In 2020, the IRS notified MHACO that it had rejected their bid to acquire 501(c)(4) status three years earlier. MHACO had argued that its work to reduce costs benefited not only patients and health care providers, but society as a whole. The IRS disagreed, noting that most of its revenue came from commercial insurance companies, not from the Medicare cost-saving program, and that any community benefits from its work were “incidental” to its actual operations.
“Courts have held that even organizations providing an ‘undisputed benefit to the people’ are not tax-exempt under section 501(c)(4) when their primary activities are commercial,” the Justice Department argued in court filings. “Such activities might ‘incidentally redound to society but [are] not the “social welfare” of the tax statute.’”
MHACO then asked the U.S. Tax Court to overturn the IRS’s determination. The court instead sided with the agency. In its 2023 ruling, the court eschewed the use of a legal test in Treasury Department regulations that looked to an organization’s “primary purpose” for tax-exempt status. Instead it applied what is known as the “substantial non-exempt purpose” test, which comes from a Supreme Court ruling in 1945 where the justices held that a “single, substantial non-exempt purpose”—in this case, the commercial activities with private insurers—is enough to deny the tax exemption.
The Fifth Circuit upheld the lower court’s ruling even though the non-exempt purpose test came from a case involving 501(c)(3) exemptions, not 501(c)(4) exemptions. “It makes little sense to treat the same phrase differently in two neighboring paragraphs of the same statute,” Judge Catharina Haynes wrote for the panel. “Importantly, we no longer are required to provide ‘Chevron deference’ to the Treasury’s interpretation of Section 501(c)(4).”

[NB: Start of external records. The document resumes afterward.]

(** The decorator [input_error]: the wrapped function returns the message
    of the exception instead of raising it.  The bodies below raise nothing
    that the handlers for [IndexError], [TypeError] and [KeyError] would
    catch; anything that is not a [ValueError] reaches the last handler. *)
Definition input_error {S} (func : M S pystr) : S -> pystr * S :=
  fun s =>
    match func s with
    | (inr out, s') => (out, s')
    | (inl (ValueError msg), s') => (py "Error: " ++ py msg, s')
    | (inl (OverflowError _), s') =>
        (py "Error: Invalid command or arguments. Try again.", s')
    end.

(** A method called on the record object [r] that the book holds under the
    key [k]: the book sees the object as the method leaves it. *)
Definition on_entry {A} (k : pystr) (r : record) (m : M record A)
  : M AddressBook A :=
  fun book => let '(res, r') := m r in (res, dict_setitem k r' book).

(** The body of [add_contact]. *)
Definition add_contact_body (args : list pystr) : M AddressBook pystr :=
  match args with
  | n :: phone :: _ =>
      (let! validated_record := eval (Phone phone) in
       let! self := get in
       match find n self with
       | None =>
           let! record := eval (Record_init n) in
           let! _ := add_record record in
           let! _ := on_entry (name record) record
                       (add_phone validated_record) in
           ret (py "Contact added.")
       | Some record =>
           let! _ := on_entry n record (add_phone validated_record) in
           ret (py "Contact updated.")
       end)%method
  | _ => raise (ValueError "Enter contact name and phone number with 10 digits")
  end.

Definition add_contact (args : list pystr) : AddressBook -> pystr * AddressBook :=
  input_error (add_contact_body args).

(** The body of [change_contact]. *)
Definition change_contact_body (args : list pystr) : M AddressBook pystr :=
  match args with
  | n :: old_phone :: new_phone :: _ =>
      (let! self := get in
       match find n self with
       | None => raise (ValueError "Contact does not exist. Try again.")
       | Some record =>
           let! _ := on_entry n record (edit_phone old_phone new_phone) in
           ret (py "Phone updated.")
       end)%method
  | _ => raise (ValueError "Enter contact name, old phone number and new phone number with 10 digits")
  end.

Definition change_contact (args : list pystr)
  : AddressBook -> pystr * AddressBook :=
  input_error (change_contact_body args).

(** The three characters the source has after the colon when a contact has
    no phone (U+00E2, U+20AC, U+201D). *)
Definition no_phone_mark : pystr := [0xe2; 0x20ac; 0x201d]%N.

(** The body of [show_phone]. *)
Definition show_phone_body (args : list pystr) : M AddressBook pystr :=
  match args with
  | n :: _ =>
      (let! self := get in
       match find n self with
       | None => ret (py "Contact does not exist. Try again.")
       | Some record =>
           match phones record with
           | [] => ret (n ++ py ": " ++ no_phone_mark)
           | _ => ret (n ++ py ": " ++ join (py ", ") (phones record))
           end
       end)%method
  | [] => raise (ValueError "Enter contact name")
  end.

Definition show_phone (args : list pystr) : AddressBook -> pystr * AddressBook :=
  input_error (show_phone_body args).

(** The body of [show_all]. *)
Definition show_all_body (yf : year_format) : M AddressBook pystr :=
  (let! self := get in
   match self with
   | [] => ret (py "No contacts found.")
   | _ => ret (join [10%N] (map (Record_str yf) (dict_values self)))
   end)%method.

Definition show_all (yf : year_format) : AddressBook -> pystr * AddressBook :=
  input_error (show_all_body yf).

(** The body of the command [add_birthday]. *)
Definition add_birthday_command_body (args : list pystr)
  : M AddressBook pystr :=
  match args with
  | n :: date_str :: _ =>
      (let! self := get in
       match find n self with
       | None =>
           let! record := eval (Record_init n) in
           let! _ := add_record record in
           let! _ := on_entry (name record) record (add_birthday date_str) in
           ret (py "Birthday added.")
       | Some record =>
           let! _ := on_entry n record (add_birthday date_str) in
           ret (py "Birthday added.")
       end)%method
  | _ => raise (ValueError "Enter contact name and birthday DD.MM.YYYY")
  end.

Definition add_birthday_command (args : list pystr)
  : AddressBook -> pystr * AddressBook :=
  input_error (add_birthday_command_body args).

(** The body of [show_birthday]. *)
Definition show_birthday_body (yf : year_format) (args : list pystr)
  : M AddressBook pystr :=
  match args with
  | n :: _ =>
      (let! self := get in
       match find n self with
       | None => ret (py "Contact does not exist.")
       | Some record =>
           match birthday_to_string yf record with
           | None => ret (n ++ py ": birthday not added.")
           | Some s => ret (n ++ py ": " ++ s)
           end
       end)%method
  | [] => raise (ValueError "Enter contact Name")
  end.

Definition show_birthday (yf : year_format) (args : list pystr)
  : AddressBook -> pystr * AddressBook :=
  input_error (show_birthday_body yf args).

(** [grouped.setdefault(date, []).append(name)]. *)
Definition group_add (grouped : @dict (list pystr)) (item : upcoming)
  : @dict (list pystr) :=
  match dict_get (congratulation_date item) grouped with
  | Some names =>
      dict_setitem (congratulation_date item) (names ++ [contact_name item])
        grouped
  | None => dict_setitem (congratulation_date item) [contact_name item] grouped
  end.

Definition group_by_date (items : list upcoming) : @dict (list pystr) :=
  fold_left group_add items [].

(** The body of [birthdays]; it ignores its arguments. *)
Definition birthdays_body (yf : year_format) (today : date)
    (args : list pystr) : M AddressBook pystr :=
  (let! self := get in
   let! upcoming_birthdays := eval (get_upcoming_birthdays yf today self) in
   match upcoming_birthdays with
   | [] => ret (py "No upcoming birthdays within the next 7 days.")
   | _ =>
       ret (join [10%N]
              (map (fun '(d, names) => d ++ py ": " ++ join (py ", ") names)
                 (group_by_date upcoming_birthdays)))
   end)%method.

Definition birthdays (yf : year_format) (today : date) (args : list pystr)
  : AddressBook -> pystr * AddressBook :=
  input_error (birthdays_body yf today args).

(** The outcome of one turn of the loop of [main]: the texts given to
    [print], one per call (a text can span several lines), and how the
    turn ends.  After [Printed] the loop goes on; after [Stopped] it is
    left and [main] returns; [Uncaught] is an exception that [main] does
    not handle.  In the last two cases the [finally] clause saves the book
    as the turn leaves it. *)
Inductive turn : Type :=
  | Printed (texts : list pystr)
  | Stopped (texts : list pystr)
  | Uncaught.

Definition say (out : pystr * AddressBook) : turn * AddressBook :=
  (Printed [out.1], out.2).

(** The body of the loop on the line [user_input] that [input] returned. *)
Definition main_turn (lower : pystr -> pystr) (yf : year_format)
    (today : date) (user_input : pystr) (book : AddressBook)
  : turn * AddressBook :=
  match user_input with
  | [] => (Printed [], book)
  | _ =>
      match parse_input lower user_input with
      | inl _ => (Printed [py "Invalid command."], book)
      | inr (command, args) =>
          if bool_decide (command = py "close")
             || bool_decide (command = py "exit")
          then (Stopped [py "Good bye!"], book)
          else if bool_decide (command = py "hello")
          then (Printed [py "How can I help you?"], book)
          else if bool_decide (command = py "add")
          then say (add_contact args book)
          else if bool_decide (command = py "change")
          then say (change_contact args book)
          else if bool_decide (command = py "phone")
          then say (show_phone args book)
          else if bool_decide (command = py "all")
          then say (show_all yf book)
          else if bool_decide (command = py "add-birthday")
          then say (add_birthday_command args book)
          else if bool_decide (command = py "show-birthday")
          then say (show_birthday yf args book)
          else if bool_decide (command = py "birthdays")
          then say (birthdays yf today args book)
          else (Printed [py "Invalid command."], book)
      end
  end.

(** What happens at the prompt: [input] returns a line, or it raises
    [KeyboardInterrupt] (Ctrl-C) or [EOFError] (end of input). *)
Inductive input_event : Type :=
  | Line (user_input : pystr)
  | KeyboardInterrupt
  | EOFError.

(** One turn of the loop of [main] with its handlers: [KeyboardInterrupt]
    is caught outside the loop, [EOFError] by nothing. *)
Definition main_step (lower : pystr -> pystr) (yf : year_format)
    (today : date) (event : input_event) (book : AddressBook)
  : turn * AddressBook :=
  match event with
  | Line user_input => main_turn lower yf today user_input book
  | KeyboardInterrupt => (Stopped [py "Error. Exiting..."], book)
  | EOFError => (Uncaught, book)
  end.

(** ** Vocabulary of the further properties *)

(** The day found for offset [n] is a day of the month found for it. *)
Definition month_day_fits (leapyear : bool) (n : Z) : bool :=
  let '(m, d) := month_day leapyear n in
  d <=? (if (m =? 2) && leapyear then 29 else table_get DAYS_IN_MONTH m).

(** Only whitespace (or nothing at all). *)
Definition blank (s : pystr) : Prop :=
  Forall (fun c => char_isspace c = true) s.

(** A non-empty string without whitespace. *)
Definition clean_token (t : pystr) : Prop :=
  t <> [] /\ Forall (fun c => char_isspace c = false) t.

(** What the methods of [Record] keep true of a record: its phones are
    valid and pairwise different, its name is trimmed and not empty, and
    its birthday, if it has one, is a real date. *)
Definition record_ok (r : record) : Prop :=
  NoDup (phones r) /\ Forall ten_digit_characters (phones r)
  /\ name r <> [] /\ strip (name r) = name r
  /\ (forall bd, birthday r = Some bd -> valid_date bd).

(** What the operations keep true of a book: keys are unique, every record
    is stored under its own name, and every record is well formed. *)
Definition book_ok (b : AddressBook) : Prop :=
  dict_wf b /\ Forall (fun kv => kv.1 = name kv.2 /\ record_ok kv.2) b.

(** The item that the query reports for a record: it carries the name of
    the record and the print of a real date [c], which is the next
    occurrence [bty] of the birthday, 0 to 7 days ahead, moved to the
    Monday after it when it falls on a weekend. *)
Definition reported_for (yf : year_format) (today : date) (item : upcoming)
    (contact : record) : Prop :=
  contact_name item = name contact
  /\ exists bd bty c,
       birthday contact = Some bd
       /\ birthday_this_year today bd = inr bty
       /\ 0 <= date_diff_days bty today <= 7
       /\ valid_date c
       /\ toordinal c = toordinal bty + weekend_offset (weekday bty)
       /\ (weekday bty <> 5 -> weekday bty <> 6 -> c = bty)
       /\ congratulation_date item = strftime yf c
       /\ 0 <= weekday c <= 4
       /\ 0 <= date_diff_days c today <= 9.

(** The names reported for the date [d], in the order of the report. *)
Definition names_on (d : pystr) (items : list upcoming) : list pystr :=
  contact_name <$> filter (fun i => congratulation_date i = d) items.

The Fifth Circuit made no mention of political expenditures, and its 11-page ruling did not address the potential broader consequences of interpreting the exemption’s scope more narrowly. Its ruling could nonetheless allow the IRS and the courts to take a harder look at how some 501(c)(4) groups spend their money and whether they can retain the tax exemption. If a group’s spending on a “non-exempt purpose” is “substantial” enough, it might no longer qualify for the tax exemption under the statutory terms. That, in turn, could shift how the wealthiest Americans influence the political system—and how much they can do it behind closed doors.